A deeper dive into their brand reveals that they’re guided by the idea of beauty, made personal. Which, when you think about it, is exactly what an edit named after how you feel rather than what you need is trying to achieve. This collaboration isn’t a coincidence. It’s a natural meeting point between two brands that both understand the guest as a whole person rather than a transaction.


This isn’t happening in isolation. Wellness in hospitality has been moving in this direction for a while, and personalisation is where everything is going. This reminds me again of my stays at IT Mallorca’s hotels last October.
We stayed across four properties, and in each one, the wind down routine included returning to the room to find a selection of teas arranged on the bed, each chosen according to how you might be feeling that evening: restful, wanting to decongest, wanting to debloat. It was such a thoughtful touch that stayed with me, and I’m noticing more and more hotels following this line of thinking.
Whilst the intention of a holiday is to have the best time, things don’t always go to plan, and that’s where helpful, intentional amenities like these bring you back to the calm you imagined when you first booked the trip. I’m naturally a better human on holiday, especially when it’s somewhere drenched in Vitamin D alongside Vitamin Sea. And it’s the small, emotionally considered touches that help me stay that way.
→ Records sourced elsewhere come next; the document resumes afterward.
(* ===== verification/Configs.v ===== *)
(** The configuration loaders: services/{agent,config,discovery,identity}/internal/config and
    cli/internal/cliconfig.

    A loader gets the outcome of reading the file, the outcome of decoding it (gopkg.in/yaml.v3 is an
    argument), and the environment; a variable that is not set reads as the empty text. *)

From S2P Require Import Prelude GoInt GoStrings.

Definition Environ : Type := string → string.

(** [if x == "" { x = d }], [if x == 0 { x = d }] *)
Definition or_str (x d : string) : string := if decide (x = "") then d else x.
Definition or_int (x d : Z) : Z := if x =? 0 then d else x.
(** [if v := os.Getenv(k); v != "" { x = v }] *)
Definition env_str (v x : string) : string := if decide (v = "") then x else v.
(** ... with [strconv.Atoi(v)], ignored when it is not a number *)
Definition env_int (v : string) (x : Z) : Z :=
  if decide (v = "") then x else match Atoi v with Some port => port | None => x end.
(** [if v := os.Getenv(k); v == "true" { x = true }] *)
Definition env_true (v : string) (x : bool) : bool := if decide (v = "true") then true else x.

(** [os.ReadFile] then [yaml.Unmarshal] *)
Definition read_yaml {C} (data : res string) (parse : string → res C) (read_msg parse_msg : string) : res C :=
  match data with
  | Err e => Err (Wrapf read_msg e)
  | Ok text =>
      match parse text with
      | Err e => Err (Wrapf parse_msg e)
      | Ok c => Ok c
      end
  end.

Definition map_res {A B} (f : A → B) (r : res A) : res B :=
  match r with Ok a => Ok (f a) | Err e => Err e end.

Module AgentConfig.

Record Config : Type := {
  IdentityAddr : string;
  DiscoveryAddr : string;
  ConfigAddr : string;
  LogLevel : string;
  Heartbeat : Z;
  PeerSyncInterval : Z;
  DryRun : option bool;
  WireGuardPort : Z;
  P2PPort : Z;
  TLSCACert : string;
  NetworkSecret : string;
  IsExitNode : bool;
  UseExitNode : bool;
  ExitNodeID : string;
  ExitNodeDNS : string;
}.

Definition setDefaults (c : Config) : Config := {|
  IdentityAddr := or_str (IdentityAddr c) "localhost:8001";
  DiscoveryAddr := or_str (DiscoveryAddr c) "localhost:8002";
  ConfigAddr := or_str (ConfigAddr c) "localhost:8003";
  LogLevel := or_str (LogLevel c) "debug";
  Heartbeat := or_int (Heartbeat c) 25;
  PeerSyncInterval := or_int (PeerSyncInterval c) 60;
  DryRun := match DryRun c with None => Some true | Some b => Some b end;
  WireGuardPort := or_int (WireGuardPort c) 51820;
  P2PPort := or_int (P2PPort c) 4001;
  TLSCACert := TLSCACert c;
  NetworkSecret := NetworkSecret c;
  IsExitNode := IsExitNode c;
  UseExitNode := UseExitNode c;
  ExitNodeID := ExitNodeID c;
  ExitNodeDNS := or_str (ExitNodeDNS c) "1.1.1.1, 1.0.0.1";
|}.

Definition overrideFromEnv (env : Environ) (c : Config) : Config := {|
  IdentityAddr := env_str (env "IDENTITY_ADDR") (IdentityAddr c);
  DiscoveryAddr := env_str (env "DISCOVERY_ADDR") (DiscoveryAddr c);
  ConfigAddr := env_str (env "CONFIG_ADDR") (ConfigAddr c);
  LogLevel := LogLevel c;
  Heartbeat := Heartbeat c;
  PeerSyncInterval := PeerSyncInterval c;
  DryRun := DryRun c;
  WireGuardPort := env_int (env "WIREGUARD_PORT") (WireGuardPort c);
  P2PPort := env_int (env "P2P_PORT") (P2PPort c);
  TLSCACert := env_str (env "TLS_CA_CERT") (TLSCACert c);
  NetworkSecret := env_str (env "NETWORK_SECRET") (NetworkSecret c);
  IsExitNode := env_true (env "IS_EXIT_NODE") (IsExitNode c);
  UseExitNode := env_true (env "USE_EXIT_NODE") (UseExitNode c);
  ExitNodeID := env_str (env "EXIT_NODE_ID") (ExitNodeID c);
  ExitNodeDNS := env_str (env "EXIT_NODE_DNS") (ExitNodeDNS c);
|}.

Definition Load (data : res string) (parse : string → res Config) (env : Environ) : res Config :=
  map_res (λ c, overrideFromEnv env (setDefaults c))
    (read_yaml data parse "config read error" "config parse error").

(** What the agent needs of a configuration: addresses to dial, tickers that fire, and a definite
    [DryRun] to dereference. *)
Record usable (c : Config) : Prop := {
  usable_identity : IdentityAddr c ≠ "";
  usable_discovery : DiscoveryAddr c ≠ "";
  usable_config : ConfigAddr c ≠ "";
  usable_dry_run : is_Some (DryRun c);
  usable_dns : ExitNodeDNS c ≠ "";
  usable_heartbeat : Heartbeat c ≠ 0;
  usable_sync : PeerSyncInterval c ≠ 0;
}.

End AgentConfig.

Module ConfigConfig.

Record Config : Type := {
  GRPCPort : Z;
  NetworkCIDR : string;
  MTU : Z;
  DNSServers : list string;
  RedisURL : string;
  LogLevel : string;
}.

Definition setDefaults (c : Config) : Config := {|
  GRPCPort := or_int (GRPCPort c) 8003;
  NetworkCIDR := or_str (NetworkCIDR c) "10.8.0.0/16";
  MTU := or_int (MTU c) 1420;
  DNSServers := match DNSServers c with [] => ["1.1.1.1"; "8.8.8.8"] | l => l end;
  RedisURL := or_str (RedisURL c) "localhost:6379";
  LogLevel := or_str (LogLevel c) "debug";
|}.

Definition set_RedisURL (v : string) (c : Config) : Config := {|
  GRPCPort := GRPCPort c; NetworkCIDR := NetworkCIDR c; MTU := MTU c; DNSServers := DNSServers c;
  RedisURL := v; LogLevel := LogLevel c;
|}.

Definition Load (data : res string) (parse : string → res Config) (env : Environ) : res Config :=
  map_res (λ c, let c := setDefaults c in set_RedisURL (env_str (env "REDIS_URL") (RedisURL c)) c)
    (read_yaml data parse "config read error" "config parse error").

End ConfigConfig.

Module DiscoveryConfig.

Record Config : Type := {
  GRPCPort : Z;
  RedisURL : string;
  LogLevel : string;
  HeartbeatTTL : Z;
}.

Definition setDefaults (c : Config) : Config := {|
  GRPCPort := or_int (GRPCPort c) 8002;
  RedisURL := or_str (RedisURL c) "localhost:6379";
  LogLevel := or_str (LogLevel c) "debug";
  HeartbeatTTL := or_int (HeartbeatTTL c) 30;
|}.

Definition set_RedisURL (v : string) (c : Config) : Config := {|
  GRPCPort := GRPCPort c; RedisURL := v; LogLevel := LogLevel c; HeartbeatTTL := HeartbeatTTL c;
|}.

Definition Load (data : res string) (parse : string → res Config) (env : Environ) : res Config :=
  map_res (λ c, let c := setDefaults c in set_RedisURL (env_str (env "REDIS_URL") (RedisURL c)) c)
    (read_yaml data parse "config read error" "config parse error").

End DiscoveryConfig.

Module IdentityConfig.

Record Config : Type := {
  GRPCPort : Z;
  DatabaseURL : string;
  LogLevel : string;
  JWTSecret : string;
  TokenDuration : Z;
  NetworkSecret : string;
}.

(** [Validate] also fills in the token's duration. *)
Definition Validate (c : Config) : res Config :=
  if GRPCPort c =? 0 then Err (Errorf "grpc_port is required")
  else if decide (DatabaseURL c = "") then Err (Errorf "database_url is required")
  else if decide (JWTSecret c = "") then Err (Errorf "jwt_secret is required")
  else Ok {| GRPCPort := GRPCPort c; DatabaseURL := DatabaseURL c; LogLevel := LogLevel c;
             JWTSecret := JWTSecret c; TokenDuration := or_int (TokenDuration c) 24;
             NetworkSecret := NetworkSecret c |}.

Definition Load (data : res string) (parse : string → res Config) : res Config :=
  match read_yaml data parse "failed to read config file" "failed to parse config" with
  | Err e => Err e
  | Ok cfg => match Validate cfg with Err e => Err (Wrapf "invalid config" e) | Ok cfg => Ok cfg end
  end.

Definition LoadFromEnv (data : res string) (parse : string → res Config) (env : Environ) : res Config :=
  map_res (λ c, {| GRPCPort := GRPCPort c; DatabaseURL := env_str (env "DATABASE_URL") (DatabaseURL c);
                   LogLevel := LogLevel c; JWTSecret := env_str (env "JWT_SECRET") (JWTSecret c);
                   TokenDuration := TokenDuration c;
                   NetworkSecret := env_str (env "NETWORK_SECRET") (NetworkSecret c) |})
    (Load data parse).

End IdentityConfig.

(** ** Facts *)

Lemma or_str_ne x d : d ≠ "" → or_str x d ≠ "".
Proof. unfold or_str. by case_decide. Qed.
Lemma or_int_ne x d : d ≠ 0 → or_int x d ≠ 0.
Proof. unfold or_int. by case_bool. Qed.
Lemma env_str_ne v x : x ≠ "" → env_str v x ≠ "".
Proof. unfold env_str. by case_decide. Qed.
#[export] Hint Resolve or_str_ne or_int_ne env_str_ne : configs.

Lemma map_res_ok {A B} (f : A → B) r b : map_res f r = Ok b → ∃ a, r = Ok a ∧ b = f a.
Proof. destruct r as [a|e]; [|done]. intros [= <-]. by exists a. Qed.

(** Every configuration the agent loads is usable, whatever the file and the environment say. *)
Lemma agent_config_usable data parse env c :
  AgentConfig.Load data parse env = Ok c → AgentConfig.usable c.
Proof.
  intros (a & _ & ->)%map_res_ok. split; simpl; auto with configs.
  by destruct (AgentConfig.DryRun a).
Qed.

(** Whatever the environment, an identity service never starts without a signing secret. *)
Lemma identity_config_secret data parse env c :
  IdentityConfig.LoadFromEnv data parse env = Ok c →
  IdentityConfig.JWTSecret c ≠ "" ∧ IdentityConfig.TokenDuration c ≠ 0.
Proof.
  intros (a & Ha & ->)%map_res_ok. unfold IdentityConfig.Load in Ha.
  destruct (read_yaml _ _ _ _) as [b|]; [|done].
  destruct (IdentityConfig.Validate b) as [v|] eqn:Ev; [|done]. injection Ha as ->.
  unfold IdentityConfig.Validate in Ev. repeat (case_bool; [done|]).
  injection Ev as <-. simpl. split; [by apply env_str_ne|]. apply or_int_ne. lia.
Qed.
Definition set_enabled (b : bool) (g : Manager) : Manager :=
  {| iface := iface g; outIface := outIface g; enabled := b |}.
Definition set_outIface (o : string) (g : Manager) : Manager :=
  {| iface := iface g; outIface := o; enabled := enabled g |}.

(** The interface after the first [dev] of [ip route get]'s fields *)
Fixpoint field_after_dev (fields : list string) : option string :=
  match fields with
  | f :: ((next :: _) as rest) => if decide (f = "dev") then Some next else field_after_dev rest
  | _ => None
  end.

Section platform.
Context `{OS W}.

(** The commands' output, which the source appends to the error's text, is left out. *)
Definition runCmd (p : Platform) (name : string) (args : list string) : M W unit :=
  wrap_err (Wrapf (match p with Darwin => name +:+ " failed" | _ => name end)) (run_command name args).

(** [_ = runCmd(...)] *)
Definition runCmd_ (p : Platform) (name : string) (args : list string) : M W unit :=
  let? _ := runCmd p name args in ret tt.

Definition linux_defaultOutboundIface : M W string :=
  let! out := wrap_err (Wrapf "ip route get") (command_output "ip" ["route"; "get"; "8.8.8.8"]) in
  match field_after_dev (Fields out) with
  | Some f => ret f
  | None => throw (Errorf ("no dev field in: " +:+ TrimSpace out))
  end.

(** The rules of linux.go: the translation table's option, the chain and the rest of the rule *)
Record rule : Type := { r_nat : bool; r_chain : string; r_spec : list string }.

Definition iptables_args (op : string) (r : rule) : list string :=
  (if r_nat r then ["-t"; "nat"] else []) ++ op :: r_chain r :: r_spec r.

Definition masquerade (out : string) : rule :=
  {| r_nat := true; r_chain := "POSTROUTING"; r_spec := ["-o"; out; "-j"; "MASQUERADE"] |}.
Definition forward_in (wg : string) : rule :=
  {| r_nat := false; r_chain := "FORWARD"; r_spec := ["-i"; wg; "-j"; "ACCEPT"] |}.
Definition forward_out (wg : string) : rule :=
  {| r_nat := false; r_chain := "FORWARD";
     r_spec := ["-o"; wg; "-m"; "state"; "--state"; "RELATED,ESTABLISHED"; "-j"; "ACCEPT"] |}.

Definition linux_enableForwarding : M (State W) unit :=
  let! out := wrap_err (Wrapf "detect outbound iface") (on_machine linux_defaultOutboundIface) in
  let! g := get_manager in
  let! _ := on_machine (runCmd Linux "sysctl" ["-w"; "net.ipv4.ip_forward=1"]) in
  let! _ := on_machine (runCmd Linux "iptables" (iptables_args "-A" (masquerade out))) in
  let! _ := on_machine (runCmd Linux "iptables" (iptables_args "-A" (forward_in (iface g)))) in
  let! _ := on_machine (runCmd Linux "iptables" (iptables_args "-A" (forward_out (iface g)))) in
  set_manager (set_outIface out g).

Definition linux_disableForwarding : M (State W) unit :=
  let! g := get_manager in
  let! out := (if decide (outIface g = "")
               then let? o := on_machine linux_defaultOutboundIface in
                    ret (match o with Ok o => o | Err _ => "" end)
               else ret (outIface g)) in
  let! _ := on_machine (runCmd_ Linux "iptables" (iptables_args "-D" (masquerade out))) in
  let! _ := on_machine (runCmd_ Linux "iptables" (iptables_args "-D" (forward_in (iface g)))) in
  let! _ := on_machine (runCmd_ Linux "iptables" (iptables_args "-D" (forward_out (iface g)))) in
  on_machine (runCmd_ Linux "sysctl" ["-w"; "net.ipv4.ip_forward=0"]).

Definition darwin_enableForwarding : M (State W) unit :=
  let! g := get_manager in
  let! _ := wrap_err (Wrapf "sysctl forwarding failed")
    (on_machine (runCmd Darwin "sysctl" ["-w"; "net.inet.ip.forwarding=1"])) in
  let pfRule := "nat on en0 from " +:+ iface g +:+ ":network to any -> (en0)" +:+ nl in
  wrap_err (Wrapf "pfctl NAT failed")
    (on_machine (runCmd Darwin "sh" ["-c"; "echo '" +:+ pfRule +:+ "' | pfctl -f - && pfctl -e"])).

Definition darwin_disableForwarding : M (State W) unit :=
  let! _ := on_machine (runCmd_ Darwin "pfctl" ["-d"]) in
  on_machine (runCmd_ Darwin "sysctl" ["-w"; "net.inet.ip.forwarding=0"]).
Fed, Inspired and Fully Ready to Check In
I left the breakfast well fed, inspired in that particular way that only happens when women gather, and excited to get into the products I’d been sent home with. The three edits each speak to a different kind of guest moment: one for when you’ve arrived underprepared and just need the basics to feel human again, one for the deep reset your body has been quietly asking for all week, and one for the curious guest who loves discovering what’s new.
I went for the latter, the Insider Edit, and almost immediately wished I’d chosen the Reset Edit. Classic me, performing indecision when I actually know exactly what I need. But then again, maybe that just means I’ll have to try the Reset Edit during a stay at Hyde. Was that subtle enough?

I can imagine arriving at Hyde London City after stepping off the train at City Thameslink, feeling a little flustered, a little tired, and simply wanting to be still for a moment. There are journeys where you don’t even want to unpack straight away, where the idea of rummaging through a suitcase for your cleanser feels like one task too many.
An edit already waiting, chosen according to how you actually feel in that moment, would be the kind of thing you don’t know you needed until it’s there. And honestly, I’d need to take photographs of the room before I unpacked anyway. I can’t possibly disturb a beautifully designed hotel room before I’ve documented it properly. Priorities.
The breakfast was a generous introduction. Beautifully curated, warm and genuinely considered, and the women around that table were great company, funny and encouraging, speaking to exactly the kinds of guests you’d expect at Hyde. But the real story of a collaboration like this lives in the room itself.
In the moment you arrive somewhere new, slightly tired, maybe underprepared, and discover that someone has already thought about how you might feel. That’s the piece I want to write next. Hyde, if you’re reading, I’m ready when you are.